# EGARCH_FORECI - Forecasting confidence interval of EGARCH Model

(deprecated) Returns the confidence interval limits of the conditional mean forecast.

## Syntax

EGARCH_FORECI(X, Sigmas, Order, mean, alphas, gammas, betas, innovation, v, T, alpha-level, upper)
X
is the univariate time series data (a one dimensional array of cells (e.g. rows or columns)).
Sigmas
is the univariate time series data (a one dimensional array of cells (e.g. rows or columns)) of the last q realized volatilities.
Order
is the time order in the data series (i.e. the first data point's corresponding date (earliest date=1 (default), latest date=0)).
Order Description
1 ascending (the first data point corresponds to the earliest date) (default)
0 descending (the first data point corresponds to the latest date)
mean
is the E-GARCH model mean (i.e. mu).
alphas
are the parameters of the ARCH(p) component model (starting with the lowest lag).
gammas
are the leverage parameters (starting with the lowest lag).
betas
are the parameters of the GARCH(q) component model (starting with the lowest lag).
innovation
is the probability distribution model for the innovations/residuals (1=Gaussian (default), 2=t-Distribution, 3=GED).
value Description
1 Gaussian or Normal Distribution (default)
2 Student's t-Distribution
3 Generalized Error Distribution (GED)
v
is the shape parameter (or degrees of freedom) of the innovations/residuals probability distribution function.
T
is the forecast time/horizon (expressed in terms of steps beyond end of the time series).
alpha-level
is the statistical significance level.

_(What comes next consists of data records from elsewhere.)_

(** [fmod(fabs(x), 2.0) == 1.0], CPython's [DOUBLE_IS_ODD_INTEGER]. *)
Definition is_odd_integer (x : float) : bool :=
  PrimFloat.eqb (fmod (abs x) 2) 1.

(** [f == z] for a float and an int: Python compares the exact values. *)
Definition float_eq_Z (f : float) (z : Z) : bool :=
  match trunc f with
  | Some t => is_integer f && (t =? z)
  | None => false
  end.

(** Correctly rounded quotient of two integers (the value of [a / b] on
    ints), infinite when out of range.  [b] is not zero. *)
Definition Z_to_SF (z : Z) : spec_float :=
  match z with
  | Z0 => S754_zero false
  | Z.pos p => S754_finite false p 0
  | Z.neg p => S754_finite true p 0
  end.

Definition int_quotient (a b : Z) : float :=
  SF2Prim (SFdiv prec emax (Z_to_SF a) (Z_to_SF b)).

(** ** Arithmetic of the numeric types (CPython's [longobject.c],
    [floatobject.c] and [complexobject.c]) *)

(** The operators of [ast.BinOp] and [ast.UnaryOp]. *)
Inductive operator :=
| Add | Sub | Mult | MatMult | Div | Mod | Pow
| LShift | RShift | BitOr | BitXor | BitAnd | FloorDiv.

Inductive unaryop := Invert | Not | UAdd | USub.

#[local] Open Scope float_scope.

(** [PyLong_AsDouble]: an int too large for a double is an [OverflowError]. *)
Definition to_float (z : Z) : result float :=
  let f := float_of_Z z in
  if is_infinity f then Raise OverflowError else Ok f.

(** [_Py_ADJUST_ERANGE1] and [_Py_ADJUST_ERANGE2]: an infinite result counts
    as a range error, and a range error without one (underflow) is dropped. *)
Definition adjust_erange1 (x : float) (err : errno) : errno :=
  if is_infinity x then match err with ENone => ERANGE | _ => err end
  else match err with ERANGE => ENone | _ => err end.

Definition adjust_erange2 (x y : float) (err : errno) : errno :=
  if is_infinity x || is_infinity y
  then match err with ENone => ERANGE | _ => err end
  else match err with ERANGE => ENone | _ => err end.

Definition cplx : Type := float * float.

Definition c_1 : cplx := (1, 0).

Definition c_prod (a b : cplx) : cplx :=
  (a.1 * b.1 - a.2 * b.2, a.1 * b.2 + a.2 * b.1).
(** C8.  The validator rejects the request exactly when a required field is
    absent, or [chartType] is not one of the five chart types, or [x] or [y]
    is not a column of the dataset; the three checks are made in this order,
    each with an error of its own, and the first required field that is
    absent is the one reported. *)
Theorem validate_rejects_exactly (columns : list string) (rows : list row)
    (chartConfig : json) :
  ((exists r, validate columns rows chartConfig = inl r) <->
   (exists f, In f requiredFields /\ absent f chartConfig) \/
   ~ one_of validChartTypes (prop "chartType" chartConfig) \/
   ~ one_of columns (prop "x" chartConfig) \/
   ~ one_of columns (prop "y" chartConfig))
  /\
  ((exists f, In f requiredFields /\ absent f chartConfig) ->
   exists before f after,
     requiredFields = before ++ f :: after /\
     Forall (fun f => present f chartConfig) before /\
     ((js_in f chartConfig = Some false /\
       validate columns rows chartConfig = inl (MissingField f)) \/
      (js_in f chartConfig = None /\
       validate columns rows chartConfig = inl InternalError)))
  /\
  (Forall (fun f => present f chartConfig) requiredFields ->
   ~ one_of validChartTypes (prop "chartType" chartConfig) ->
   validate columns rows chartConfig
   = inl (InvalidChartType (prop "chartType" chartConfig)))
  /\
  (Forall (fun f => present f chartConfig) requiredFields ->
   one_of validChartTypes (prop "chartType" chartConfig) ->
   ~ one_of columns (prop "x" chartConfig) \/
   ~ one_of columns (prop "y" chartConfig) ->
   validate columns rows chartConfig = inl ColumnsNotFound).
Proof.
  assert (Habs : (exists f, In f requiredFields /\ absent f chartConfig) <->
                 check_required requiredFields chartConfig <> None).
  { rewrite check_required_None, Forall_forall. unfold absent, present. split.
    - intros (f & Hin & Hf) H. apply Hf, H, Hin.
    - intros H. destruct (check_required requiredFields chartConfig) as [r|] eqn:E.
      + apply check_required_Some in E.
        destruct E as (before & f & after & Hl & _ & Hf).
        exists f. split; [rewrite Hl; apply in_elt|].
        destruct Hf as [[Hf _]|[Hf _]]; congruence.
      + exfalso. apply H. intros f Hin.
        apply check_required_None in E. rewrite Forall_forall in E. now apply E. }
  repeat split.
  - intros [r Hr]. unfold validate in Hr.
    destruct (check_required requiredFields chartConfig) eqn:E.
    { left. apply Habs. congruence. }
    destruct (includes validChartTypes (prop "chartType" chartConfig)) eqn:E1;
      [|right; left; now apply includes_not_one_of].
    destruct (includes columns (prop "x" chartConfig)) eqn:E2;
      [|right; right; left; now apply includes_not_one_of].
    destruct (includes columns (prop "y" chartConfig)) eqn:E3;
      [|right; right; right; now apply includes_not_one_of].
    discriminate.
  - intros H. unfold validate.
    destruct (check_required requiredFields chartConfig) eqn:E; [eauto|].
    destruct H as [H|[H|[H|H]]].
    + apply Habs in H. congruence.
    + apply includes_not_one_of in H. rewrite H. simpl. eauto.
    + apply includes_not_one_of in H. rewrite H. simpl.
      destruct (includes validChartTypes _); simpl; eauto.
    + apply includes_not_one_of in H. rewrite H. simpl.
      destruct (includes validChartTypes _); simpl; eauto.
      rewrite orb_true_r. eauto.
  - intros H. apply Habs in H. unfold validate.
    destruct (check_required requiredFields chartConfig) as [r|] eqn:E; [|congruence].
    apply check_required_Some in E.
    destruct E as (before & f & after & Hl & Hb & [[Hf ->]|[Hf ->]]);
      exists before, f, after; auto.
  - intros Hall H. apply check_required_None in Hall.
    apply includes_not_one_of in H. unfold validate. now rewrite Hall, H.
  - intros Hall H1 H2. apply check_required_None in Hall.
    apply includes_one_of in H1. unfold validate. rewrite Hall, H1. simpl.
    destruct H2 as [H2|H2]; apply includes_not_one_of in H2; rewrite H2;
      [reflexivity | now rewrite orb_true_r].
Qed.

Lemma or_null_falsy v : truthy_json v = false -> or_null v = JNull.
Proof.
  unfold or_null. destruct v as [j|]; [|reflexivity]. now intros ->.
Qed.

(** C9.  A specification that passes the three checks is returned with
    [groupBy] either [null] or the name of a column and with [dataTransform]
    one of the four modes: a [groupBy] that names no column is replaced by
    [null], a [dataTransform] that is absent or is not one of the four is
    replaced by ["none"], and valid values are returned as they are. *)
Theorem validate_repairs (columns : list string) (rows : list row)
    (chartConfig : json) (spec : ChartSpec) :
  validate columns rows chartConfig = inr spec ->
  (groupBy spec = JNull \/ exists c, groupBy spec = JStr c /\ In c columns)
  /\ one_of validTransforms (dataTransform spec)
  /\ (~ one_of columns (prop "groupBy" chartConfig) -> groupBy spec = JNull)
  /\ (forall c, prop "groupBy" chartConfig = Some (JStr c) -> In c columns ->
                c <> "" -> groupBy spec = JStr c)
  /\ (~ one_of validTransforms (prop "dataTransform" chartConfig) ->
      dataTransform spec = Some (JStr "none"))
  /\ (one_of validTransforms (prop "dataTransform" chartConfig) ->
      dataTransform spec = prop "dataTransform" chartConfig).
Proof.
  unfold validate.
  destruct (check_required requiredFields chartConfig); [discriminate|].
  destruct (negb (includes validChartTypes _)); [discriminate|].
  destruct (_ || _)%bool; [discriminate|].
  intros [= <-]. cbn [groupBy dataTransform].
  set (g := prop "groupBy" chartConfig).
  set (t := prop "dataTransform" chartConfig).
  assert (Ht : forall s, In s validTransforms -> truthy_json (Some (JStr s)) = true).
  { intros s Hs. simpl in Hs. decompose [or] Hs; subst; try reflexivity. contradiction. }
  repeat split.
  - destruct (includes columns g) eqn:Eg.
    + rewrite andb_false_r. apply includes_one_of in Eg.
      destruct Eg as (c & -> & Hc). simpl.
      destruct (negb (c =? "")); [right; eauto | now left].
    + destruct (truthy_json g) eqn:Tg; cbn [andb negb]; [now left|].
      left. now apply or_null_falsy.
  - destruct (includes validTransforms t) eqn:Et.
    + apply includes_one_of in Et. destruct Et as (s & E & Hs).
      rewrite E, (Ht s Hs). simpl. exists s. auto.
    + rewrite orb_true_r. exists "none". simpl. auto.
  - intros H. apply includes_not_one_of in H. rewrite H.
    destruct (truthy_json g) eqn:Tg; cbn [andb negb]; [reflexivity|].
    now apply or_null_falsy.
  - intros c E Hc Hne. rewrite E.
    assert (Hi : includes columns (Some (JStr c)) = true)
      by (apply includes_one_of; exists c; auto).
    rewrite Hi, andb_false_r. simpl.
    destruct (String.eqb_spec c ""); [contradiction | reflexivity].
  - intros H. apply includes_not_one_of in H. now rewrite H, orb_true_r.
  - intros H. destruct H as (s & E & Hs). rewrite E.
    assert (Hi : includes validTransforms (Some (JStr s)) = true)
      by (apply includes_one_of; exists s; auto).
    now rewrite Hi, (Ht s Hs).
Qed.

If missing, a default of 5% is assumed.
upper
If true, returns the upper confidence interval limit. Otherwise, returns lower limit.
upper description
0 return lower limit
1 return upper limit

Warning

EGARCH_FORECI() function is deprecated as of version 1.63: use EGARCH_FORE function instead.

## Remarks

1. The underlying model is described here.
2. The time series is homogeneous or equally spaced.
3. The time series may include missing values (e.g. #N/A) at either end.
4. If the time series has intermediate missing values/points (i.e. #N/A), the function returns #N/A.
5. The significance level (i.e. $\alpha$) must be greater than zero and less than one. Otherwise, a #VALUE! is returned
6. The number of gamma-coefficients must match the number of alpha-coefficients.
7. The number of parameters in the input argument - alpha - determines the order of the ARCH component model.
8. The number of parameters in the input argument - beta - determines the order of the GARCH component model.